→ EXTRACTED MATERIAL:
(* ===== verification/FakeClientset.v ===== *)
(** * client-go/clientset/versioned/fake: the clientset for tests

    [clientset_generated.go] and the fake client of the group with its typed clients
    ([typed/api/v1alpha2/fake]).  The object tracker and the reactions of client-go's
    testing package are the class [TestingLibrary]; trackers and [testing.Fake] objects are
    shared by pointer, so they live in a heap.

    Theorem: a clientset made from objects holds a tracker with exactly these objects
    added in order, and panics when one is refused; its discovery and its typed clients
    share one [Fake], whose reactions read that tracker when they are called. *)

From S2P Require Import Prelude Api Errors Schemes.

Section fake.
Context {Object Tracker Watch TypedParser RestClient : Type}.

(** Resource and kind within group and version. *)
Definition gvr : Type := (string * string) * string.

Class TestingLibrary := {
  NewObjectTracker : scheme_types → Tracker;
  NewFieldManagedObjectTracker : scheme_types → @TypeConverter TypedParser → Tracker;
  tracker_Add : Object → Tracker → Tracker + error;
  tracker_Watch : gvr → string → Tracker → Watch + error
}.
Context `{TestingLibrary}.

(** ** testing.Fake *)

Abbreviation ref := positive (only parsing).

(** Reactions are registered for a verb and a resource; both kinds read a tracker. *)
Inductive reactor :=
  | ObjectReaction (verb resource : string) (tracker : ref)
  | WatchReaction (resource : string) (tracker : ref).

(** The [Fake] objects with their chains of reactions, and the trackers. *)
Record fake_heap := mkFakeHeap {
  fh_fakes : gmap ref (list reactor);
  fh_trackers : gmap ref Tracker
}.

(** ** clientset_generated.go *)

(** [Clientset]: its own [Fake], the one its discovery client points to, its tracker. *)
Record FakeClientset := mkFakeClientset {
  fc_Fake : ref;
  fc_discovery : ref;
  fc_tracker : ref
}.

(** The loop over the objects. *)
Fixpoint add_objects (objects : list Object) (o : Tracker) : outcome Tracker :=
  match objects with
  | [] => Val o
  | obj :: objects =>
      match tracker_Add obj o with
      | inr e => Panic (ExplicitPanic (error_text e))
      | inl o => add_objects objects o
      end
  end.

(** The rest of the two constructors. *)
Definition wire (o : Tracker) (h : fake_heap) : FakeClientset * fake_heap :=
  let t := fresh (dom (fh_trackers h)) in
  let f := fresh (dom (fh_fakes h)) in
  (mkFakeClientset f f t,
   mkFakeHeap (<[f := [ObjectReaction "*" "*" t; WatchReaction "*" t]]> (fh_fakes h))
     (<[t := o]> (fh_trackers h))).

Definition NewSimpleClientset (scheme : scheme_types) (objects : list Object) (h : fake_heap)
  : outcome (FakeClientset * fake_heap) :=
  o ← add_objects objects (NewObjectTracker scheme);
  mret (wire o h).

Definition NewClientset (NewParser : string → option TypedParser * option error)
    (scheme : scheme_types) (objects : list Object) (st : parser_state) (h : fake_heap)
  : outcome (FakeClientset * fake_heap) * parser_state :=
  let '(conv, st) := NewTypeConverter NewParser scheme st in
  (conv ← conv;
   o ← add_objects objects (NewFieldManagedObjectTracker scheme conv);
   mret (wire o h), st).

Definition fake_Discovery (c : FakeClientset) : ref := fc_discovery c.
Definition fake_Tracker (c : FakeClientset) : ref := fc_tracker c.

(** The reaction to a watch: handled, the watch, the error. *)
Definition react_watch (t : ref) (resource : gvr) (ns : string) (h : fake_heap)
  : outcome (bool * option Watch * option error) :=
  o ← deref (fh_trackers h !! t);
  mret match tracker_Watch resource ns o with
       | inr e => (false, None, Some e)
       | inl w => (true, Some w, None)
       end.

(** ** The fake client of the group and its typed clients *)

(** [FakeInferenceV1alpha2]: a pointer to the [Fake]. *)
Record FakeInferenceV1alpha2 := mkFakeGroup { fg_Fake : ref }.

Definition fake_InferenceV1alpha2 (c : FakeClientset) : FakeInferenceV1alpha2 := mkFakeGroup (fc_Fake c).

(** A typed client: the [Fake], the namespace, the resource and the kind it acts on. *)
Record fake_typed := mkFakeTyped {
  ft_Fake : ref;
  ft_namespace : string;
  ft_resource : gvr;
  ft_kind : (string * string) * string
}.

Definition newFakeInferenceModels (fake : FakeInferenceV1alpha2) (namespace : string) : fake_typed :=
  mkFakeTyped (fg_Fake fake) namespace (SchemeGroupVersion, "inferencemodels")
    (SchemeGroupVersion, "InferenceModel").

Definition newFakeInferencePools (fake : FakeInferenceV1alpha2) (namespace : string) : fake_typed :=
  mkFakeTyped (fg_Fake fake) namespace (SchemeGroupVersion, "inferencepools")
    (SchemeGroupVersion, "InferencePool").

Definition fake_InferenceModels (c : FakeInferenceV1alpha2) (namespace : string) : fake_typed :=
  newFakeInferenceModels c namespace.
Definition fake_InferencePools (c : FakeInferenceV1alpha2) (namespace : string) : fake_typed :=
  newFakeInferencePools c namespace.

(** A [rest.Interface]: nil, or a pointer, which may itself be nil. *)
Inductive rest_interface := NilInterface | RestPointer (p : option RestClient).

(** [RESTClient] returns a nil pointer, which is not a nil interface. *)
Definition fake_RESTClient (c : FakeInferenceV1alpha2) : rest_interface := RestPointer None.

(** ** Theorems *)

(** The objects are added in order and the first refusal panics. *)
Lemma add_objects_spec objects o :
  match add_objects objects o with
  | Val o' => foldl (λ r obj, match r with inl t => tracker_Add obj t | inr e => inr e end) (inl o) objects = inl o'
  | Panic p => ∃ e, p = ExplicitPanic (error_text e)
      ∧ foldl (λ r obj, match r with inl t => tracker_Add obj t | inr e => inr e end) (inl o) objects = inr e
  end.
Proof.
  revert o. induction objects as [|obj objects IH]; intros o; simpl; [done|].
  destruct (tracker_Add obj o) as [o1|e]; [apply IH|]. exists e. split; [done|].
  clear IH. by induction objects.
Qed.

Lemma wire_spec o h :
  let '(cs, h') := wire o h in
  fh_trackers h' !! fake_Tracker cs = Some o
  ∧ fh_fakes h' !! fc_Fake cs = Some [ObjectReaction "*" "*" (fake_Tracker cs); WatchReaction "*" (fake_Tracker cs)]
  ∧ fake_Discovery cs = fc_Fake cs
  ∧ (∀ r l, fh_fakes h !! r = Some l → fh_fakes h' !! r = Some l)
  ∧ (∀ r t, fh_trackers h !! r = Some t → fh_trackers h' !! r = Some t).
Proof.
  unfold wire. simpl. split; [by rewrite lookup_insert_eq|]. split; [by rewrite lookup_insert_eq|].
  split; [done|]. split.
  - intros r l Hr. rewrite lookup_insert_ne; [done|]. intros <-.
    apply (is_fresh (dom (fh_fakes h))). by apply elem_of_dom_2 in Hr.
  - intros r t Hr. rewrite lookup_insert_ne; [done|]. intros <-.
    apply (is_fresh (dom (fh_trackers h))). by apply elem_of_dom_2 in Hr.
Qed.

(** A clientset for tests: it is made exactly when the tracker accepts the objects one
    after the other; its tracker then holds them; the clientset, its discovery and its
    typed clients share one [Fake] of its own, whose two reactions read that tracker; and
    the clientsets made before are untouched. *)
Theorem fake_clientset_spec scheme objects h :
  match NewSimpleClientset scheme objects h with
  | Val (cs, h') =>
      (∃ o, add_objects objects (NewObjectTracker scheme) = Val o ∧ fh_trackers h' !! fake_Tracker cs = Some o)
      ∧ fh_fakes h' !! fc_Fake cs
        = Some [ObjectReaction "*" "*" (fake_Tracker cs); WatchReaction "*" (fake_Tracker cs)]
      ∧ fake_Discovery cs = fc_Fake cs
      ∧ (∀ ns, ft_Fake (fake_InferenceModels (fake_InferenceV1alpha2 cs) ns) = fc_Fake cs
               ∧ ft_Fake (fake_InferencePools (fake_InferenceV1alpha2 cs) ns) = fc_Fake cs)
      ∧ (∀ r l, fh_fakes h !! r = Some l → fh_fakes h' !! r = Some l)
  | Panic p => ∃ e, p = ExplicitPanic (error_text e)
      ∧ foldl (λ r obj, match r with inl t => tracker_Add obj t | inr e => inr e end)
          (inl (NewObjectTracker scheme)) objects = inr e
  end.
Proof.
  unfold NewSimpleClientset. pose proof (add_objects_spec objects (NewObjectTracker scheme)) as Ha.
  destruct (add_objects _ _) as [o|p]; [|done]. cbn [mbind outcome_bind mret outcome_ret].
  pose proof (wire_spec o h) as Hw. destruct (wire o h) as [cs h'].
  destruct Hw as (Ht & Hf & Hd & Hk & _). split; [by eauto|]. by repeat split.
Qed.

(** An object added to the tracker later is what the next watch sees. *)
Lemma watch_reads_the_tracker t o obj o' resource ns h :
  fh_trackers h !! t = Some o → tracker_Add obj o = inl o' →
  react_watch t resource ns (mkFakeHeap (fh_fakes h) (<[t := o']> (fh_trackers h)))
  = Val match tracker_Watch resource ns o' with
        | inl w => (true, Some w, None) | inr e => (false, None, Some e) end.
Proof. intros Ht Ha. unfold react_watch. simpl. by rewrite lookup_insert_eq. Qed.

(** The field-managed constructor fails to be wired only where the parser or an object is
    refused, and otherwise wires in the same way. *)
Lemma NewClientset_spec NewParser scheme objects st h cs h' :
  (NewClientset NewParser scheme objects st h).1 = Val (cs, h') →
  ∃ conv o, (NewTypeConverter NewParser scheme st).1 = Val conv
    ∧ add_objects objects (NewFieldManagedObjectTracker scheme conv) = Val o ∧ wire o h = (cs, h').
Proof.
  unfold NewClientset. destruct (NewTypeConverter NewParser scheme st) as [[conv|p] st']; [|done].
  cbn [fst mbind outcome_bind]. destruct (add_objects _ _) as [o|] eqn:Ho; [|done].
  cbn [mbind outcome_bind mret outcome_ret]. intros Hw. exists conv, o. split; [done|]. split; [done|]. unfold mret, outcome_ret in Hw. congruence.
Qed.
End fake.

→ PROBLEM STATEMENT: Repeat, character for character, the lines of the material above from the line with "ft_kind : (string * string) * string" through the line with "Lemma add_objects_spec objects".

→ ANSWER BELOW:
  ft_kind : (string * string) * string
}.

Definition newFakeInferenceModels (fake : FakeInferenceV1alpha2) (namespace : string) : fake_typed :=
  mkFakeTyped (fg_Fake fake) namespace (SchemeGroupVersion, "inferencemodels")
    (SchemeGroupVersion, "InferenceModel").

Definition newFakeInferencePools (fake : FakeInferenceV1alpha2) (namespace : string) : fake_typed :=
  mkFakeTyped (fg_Fake fake) namespace (SchemeGroupVersion, "inferencepools")
    (SchemeGroupVersion, "InferencePool").

Definition fake_InferenceModels (c : FakeInferenceV1alpha2) (namespace : string) : fake_typed :=
  newFakeInferenceModels c namespace.
Definition fake_InferencePools (c : FakeInferenceV1alpha2) (namespace : string) : fake_typed :=
  newFakeInferencePools c namespace.

(** A [rest.Interface]: nil, or a pointer, which may itself be nil. *)
Inductive rest_interface := NilInterface | RestPointer (p : option RestClient).

(** [RESTClient] returns a nil pointer, which is not a nil interface. *)
Definition fake_RESTClient (c : FakeInferenceV1alpha2) : rest_interface := RestPointer None.

(** ** Theorems *)

(** The objects are added in order and the first refusal panics. *)
Lemma add_objects_spec objects o :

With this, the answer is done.